Netherlands executed more Indonesians than thought in 1947 revolt: report
Hundreds more Indonesians were executed than initially thought when the Netherlands tried to suppress a revolt on the Indonesian island of Sulawesi in 1947. At least 1,550 people were killed, and not 1,200 as listed in the National Archives, De Correspondent reports based on its own research.
De Correspondent spoke to 90 eye witnesses and relatives for this study. The victims were mainly killed in executions under the leadership of three Dutch soldiers. Victims came from dozens of villages in the regions of Pare-Pare and Madjene.

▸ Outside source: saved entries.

Fixpoint run (w : world) (os : list op) : outcome (world * list Z) :=
  match os with
  | [] => Ok (w, [])
  | o :: os => let! (w, d) := step w o in let! (w, d') := run w os in Ok (w, d ++ d')
  end.

Definition start (n : nat) : world := World layouts_init (replicate n command_state_init) [].

(** The clones that were created. *)
Definition created (o : op) : list Z := match o with OAdd true (inl c) _ => [c] | _ => [] end.

Lemma linv_perm w h h' : h ≡ₚ h' -> linv w h -> linv w h'.
Proof.
  intros Hp []. constructor; auto.
  - intros a l Ha. rewrite (holders_perm a (head w ++ h') (head w ++ h)) by now rewrite Hp. auto.
  - intros a Ha. apply i_live0. now rewrite Hp.
Qed.

Lemma journals_insert js j st st' : js !! j = Some st -> exists rest, journal_layouts js ≡ₚ (layout <$> saved st) ++ rest /\ journal_layouts (<[j := st']> js) ≡ₚ (layout <$> saved st') ++ rest.
Proof.
  intros Hj. pose proof (lookup_lt_Some _ _ _ Hj) as Hlt. exists (journal_layouts (take j js) ++ journal_layouts (drop (S j) js)). split.
  - rewrite <- (take_drop_middle _ _ _ Hj) at 1. unfold journal_layouts. rewrite fmap_app, concat_app. cbn [fmap list_fmap concat]. rewrite !app_assoc. f_equiv. apply Permutation_app_comm.
  - rewrite insert_take_drop by assumption. unfold journal_layouts. rewrite fmap_app, concat_app. cbn [fmap list_fmap concat]. rewrite !app_assoc. f_equiv. apply Permutation_app_comm.
Qed.

(** What a step on one journal guarantees: the references of the journal follow the layouts. *)
Definition journal_step (w : layouts) (st : command_state) (r : outcome (command_state * layouts * list Z)) : Prop :=
  forall rest, linv w ((layout <$> saved st) ++ rest) -> exists st' w' d, r = Ok (st', w', d) /\ linv w' ((layout <$> saved st') ++ rest) /\ clones w ≡ₚ d ++ clones w'.

Lemma quiet_step w st st' : saved st' = saved st -> journal_step w st (Ok (st', w, [])).
Proof. intros E rest I. exists st', w, []. rewrite E. auto. Qed.

Lemma save_step alloc w st h bytes p : journal_step w st (let! (st, l) := save alloc w st h bytes p in Ok (st, l, [])).
Proof.
  intros rest I. unfold save. destruct (negb _); [exists st, w, []; auto|]. destruct (_ <? _); [exists (with_error st VK_ERROR_OUT_OF_HOST_MEMORY), w, []; auto|].
  destruct (negb alloc); [exists (with_error st VK_ERROR_OUT_OF_HOST_MEMORY), w, []; auto|]. destruct (acquire_ok w _ h I) as (r & a & w' & -> & Hc & Ha). cbn [obind].
  destruct a as [a|]; [|destruct Ha as [_ ->]; exists (with_error st r), w, []; auto]. destruct Ha as (_ & _ & I'). eexists _, w', []. split; [reflexivity|]. split; [|now rewrite Hc].
  cbn [saved]. refine (linv_perm w' _ _ _ I'). rewrite fmap_app. cbn [fmap list_fmap layout]. rewrite <- app_assoc. cbn [app]. apply Permutation_middle.
Qed.

Lemma release_all_ok : forall l w rest, linv w ((layout <$> l) ++ rest) -> exists w' d, release_all w l = Ok (w', d) /\ linv w' rest /\ clones w ≡ₚ d ++ clones w'.
Proof.
  induction l as [|s l IH]; intros w rest I; [exists w, []; auto|]. cbn [release_all fmap list_fmap app] in *. destruct (release_ok w _ (layout s) I) as (w1 & d1 & -> & I1 & H1 & _). cbn [obind].
  destruct (IH w1 rest I1) as (w2 & d2 & -> & I2 & H2). cbn [obind]. exists w2, (d1 ++ d2). split; [reflexivity|]. split; [assumption|]. rewrite H1, H2, app_assoc. reflexivity.
Qed.

Lemma reset_step w st : journal_step w st (command_state_reset w st).
Proof.
  intros rest I. unfold command_state_reset. destruct (release_all_ok (saved st) w rest I) as (w' & d & -> & I' & H). cbn [obind]. eexists _, w', d. split; [reflexivity|]. auto.
Qed.

Lemma save_pipeline_saved st bp p : saved (save_pipeline st bp p) = saved st.
Proof. unfold save_pipeline. destruct (bp =? COMPUTE); [reflexivity|]. destruct (_ && _); reflexivity. Qed.

Lemma on_journal_ok w j f : linv (lays w) (held w) -> (forall st, journal_step (lays w) st (f st)) ->
  exists w' d, on_journal w j f = Ok (w', d) /\ linv (lays w') (held w') /\ clones (lays w) ≡ₚ d ++ clones (lays w').
Proof.
  intros I Hf. unfold on_journal. destruct (journals w !! j) as [st|] eqn:Ej; [|exists w, []; auto].
  destruct (journals_insert (journals w) j st st Ej) as (rest & Hp & _). destruct (Hf st (rest ++ pipes w)) as (st' & l & d & -> & I' & Hc); [refine (linv_perm _ _ _ _ I); unfold held; rewrite Hp, app_assoc; reflexivity|].
  cbn [obind]. eexists _, d. split; [reflexivity|]. split; [|assumption]. refine (linv_perm _ _ _ _ I'). unfold held. cbn [journals pipes].
  destruct (journals_insert (journals w) j st st' Ej) as (rest' & Hp' & ->). rewrite Hp in Hp'. apply Permutation_app_inv_l in Hp'. rewrite Hp', app_assoc. reflexivity.
Qed.

Lemma descriptors_step alloc w st bp h first sets offsets : journal_step w st (let! (st, l) := save_descriptors alloc w st bp h first sets offsets in Ok (st, l, [])).
Proof.
  unfold save_descriptors. destruct (_ || _); [now apply quiet_step|]. destruct (_ <? _); [now apply quiet_step|]. apply save_step.
Qed.

Lemma journal_op_ok w o : linv (lays w) (held w) -> exists w' d, step w o = Ok (w', d) /\ linv (lays w') (held w') /\ created o ++ clones (lays w) ≡ₚ d ++ clones (lays w').
Proof.
  intros I. destruct o as [alloc create h|h|h|k|j|j bp p|j alloc bp h first sets offsets|j alloc h stages offset values|j]; cbn [step created app].
  - destruct (add_ok alloc create (lays w) (held w) h I) as (r & l & -> & I' & Hc). cbn [obind]. eexists _, []. split; [reflexivity|]. split; [exact I'|]. cbn [lays app]. rewrite Hc. now destruct alloc, create.
  - destruct (remove_ok (lays w) (held w) h I) as (l & d & -> & I' & Hc & _). cbn [obind]. eexists _, d. split; [reflexivity|]. split; [exact I'|exact Hc].
  - destruct (acquire_ok (lays w) (held w) h I) as (r & a & l & -> & Hc & Ha). cbn [obind]. eexists _, []. split; [reflexivity|]. cbn [lays app]. split; [|now rewrite Hc].
    unfold held. cbn [journals pipes]. destruct a as [a|]; [|destruct Ha as [_ ->]; exact I]. destruct Ha as (_ & _ & I'). refine (linv_perm _ _ _ _ I'). cbn. apply Permutation_middle.
  - destruct (pipes w !! k) as [a|] eqn:Ek; [|exists w, []; auto]. assert (held w ≡ₚ a :: journal_layouts (journals w) ++ delete k (pipes w)) as Hp.
    { unfold held. rewrite (delete_Permutation _ _ _ Ek) at 1. symmetry. apply Permutation_middle. }
    destruct (release_ok (lays w) _ a (linv_perm _ _ _ Hp I)) as (l & d & -> & I' & Hc & _). cbn [obind]. eexists _, d. split; [reflexivity|]. split; [exact I'|exact Hc].
  - apply on_journal_ok; [assumption|]. intros st. now apply quiet_step.
  - apply on_journal_ok; [assumption|]. intros st. apply quiet_step, save_pipeline_saved.
  - apply on_journal_ok; [assumption|]. intros st. apply descriptors_step.
  - apply on_journal_ok; [assumption|]. intros st. apply save_step.
  - apply on_journal_ok; [assumption|]. intros st. apply reset_step.
Qed.

Lemma journal_run_ok : forall os w, linv (lays w) (held w) -> exists w' d, run w os = Ok (w', d) /\ linv (lays w') (held w') /\ concat (created <$> os) ++ clones (lays w) ≡ₚ d ++ clones (lays w').
Proof.
  induction os as [|o os IH]; intros w I; [exists w, []; auto|]. cbn [run fmap list_fmap concat]. destruct (journal_op_ok w o I) as (w1 & d1 & -> & I1 & H1). cbn [obind].
  destruct (IH w1 I1) as (w2 & d2 & -> & I2 & H2). cbn [obind]. exists w2, (d1 ++ d2). split; [reflexivity|]. split; [assumption|].
  rewrite <- !app_assoc. rewrite <- H2. rewrite (app_assoc d1), (Permutation_app_comm d1), <- app_assoc, <- H1, !app_assoc. f_equiv. apply Permutation_app_comm.
Qed.

Lemma start_held n : held (start n) = [].
Proof. unfold held, start. cbn [journals pipes]. rewrite app_nil_r. unfold journal_layouts. induction n as [|n IH]; [reflexivity|exact IH]. Qed.

(** C24: any interleaving of the creation and destruction of pipeline layouts, of pipelines that hold them, and of
    recording into and resetting any number of command buffers returns without touching a freed layout.  The
    count of a live layout is exactly the number of its holders: the device's list, journals and pipelines; each clone that was created is
    destroyed at most once and is live as long as it has a holder.  Tearing down the device when journals and
    pipelines are gone destroys every clone that is left. *)
Theorem layout_clones_counted (n : nat) (os : list op) :
  exists w destroyed, run (start n) os = Ok (w, destroyed) /\ concat (created <$> os) ≡ₚ destroyed ++ clones (lays w) /\
    (forall a, (a ∈ head (lays w) \/ a ∈ held w) <-> is_Some (heap (lays w) !! a)) /\
    (forall a l, heap (lays w) !! a = Some l -> references l = Z.of_nat (count a (head (lays w)) + count a (held w))) /\
    (held w = [] -> exists l rest, layouts_finish (length (head (lays w))) (lays w) = Ok (l, rest) /\ heap l = ∅ /\ concat (created <$> os) ≡ₚ destroyed ++ rest).
Proof.
  destruct (journal_run_ok os (start n)) as (w & d & E & I & Hc); [rewrite start_held; exact init_linv|]. exists w, d. split; [assumption|]. assert (clones (lays (start n)) = []) as E0 by reflexivity.
  rewrite E0, app_nil_r in Hc. split; [assumption|]. split_and!.
  - intros a. rewrite <- elem_of_app. split; [apply (i_live _ _ I)|]. intros [l Hl]. apply count_in. destruct (i_count _ _ I a l Hl). lia.
  - intros a l Hl. destruct (i_count _ _ I a l Hl) as [-> _]. now rewrite holders_app.
  - intros Hh. rewrite Hh in I. destruct (finish_ok (length (head (lays w))) (lays w) I (Nat.le_refl _)) as (l & rest & Ef & If & Hcf & Hhf). exists l, rest. split; [assumption|].
    pose proof (nothing_held l If Hhf) as He. split; [assumption|]. rewrite Hc, Hcf. unfold clones. rewrite He, map_to_list_empty. cbn. now rewrite app_nil_r.
Qed.

(** ** Replay restores the bindings *)

(** The bindings of a command buffer: the pipeline and the descriptor sets (with the dynamic offsets of their command) of each bind
    point, and the bytes of push constants each shader stage sees. *)
Record device := Device { pipeline : Z -> Z; sets : Z -> Z -> option (Z * list Z); bytes : Z -> Z -> option Z }.
Definition no_bindings : device := Device (fun _ => 0) (fun _ _ => None) (fun _ _ => None).

Definition element {A} (l : list A) (first n : Z) : option A := if first <=? n then l !! Z.to_nat (n - first) else None.

Definition exec1 (d : device) (c : command) : device :=
  match c with
  | BindPipeline bp p => Device (fun b => if b =? bp then p else pipeline d b) (sets d) (bytes d)
  | BindDescriptorSets bp _ first ss offs =>
      Device (pipeline d) (fun b n => match (if b =? bp then element ss first n else None) with Some x => Some (x, offs) | None => sets d b n end) (bytes d)
  | PushConstants _ stages offset vs =>
      Device (pipeline d) (sets d) (fun s n => match (if Z.testbit stages s then element vs offset n else None) with Some x => Some x | None => bytes d s n end)
  end.
Definition exec (cs : list command) (d : device) : device := fold_left exec1 cs d.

The Netherlands lost control of the former Dutch East Indies during World War II. After the war, Dutch soldiers were sent to the country in the vain hope of regaining power, according to NU.nl. This led to protests all through the country. The soldiers had carte blanche and could decide for themselves who was guilty and who would be executed.
The Ministry of Foreign Affairs did not want to respond substantively to the new findings, according to NU.nl.
Relatives of victims in the Sulawesi executions filed a lawsuit against the Netherlands earlier this year. They want damages. Lawyer Liesbeth Zegveld told De Correspondent that she will definitely use the new findings in the lawsuit and that more relatives may join the suit.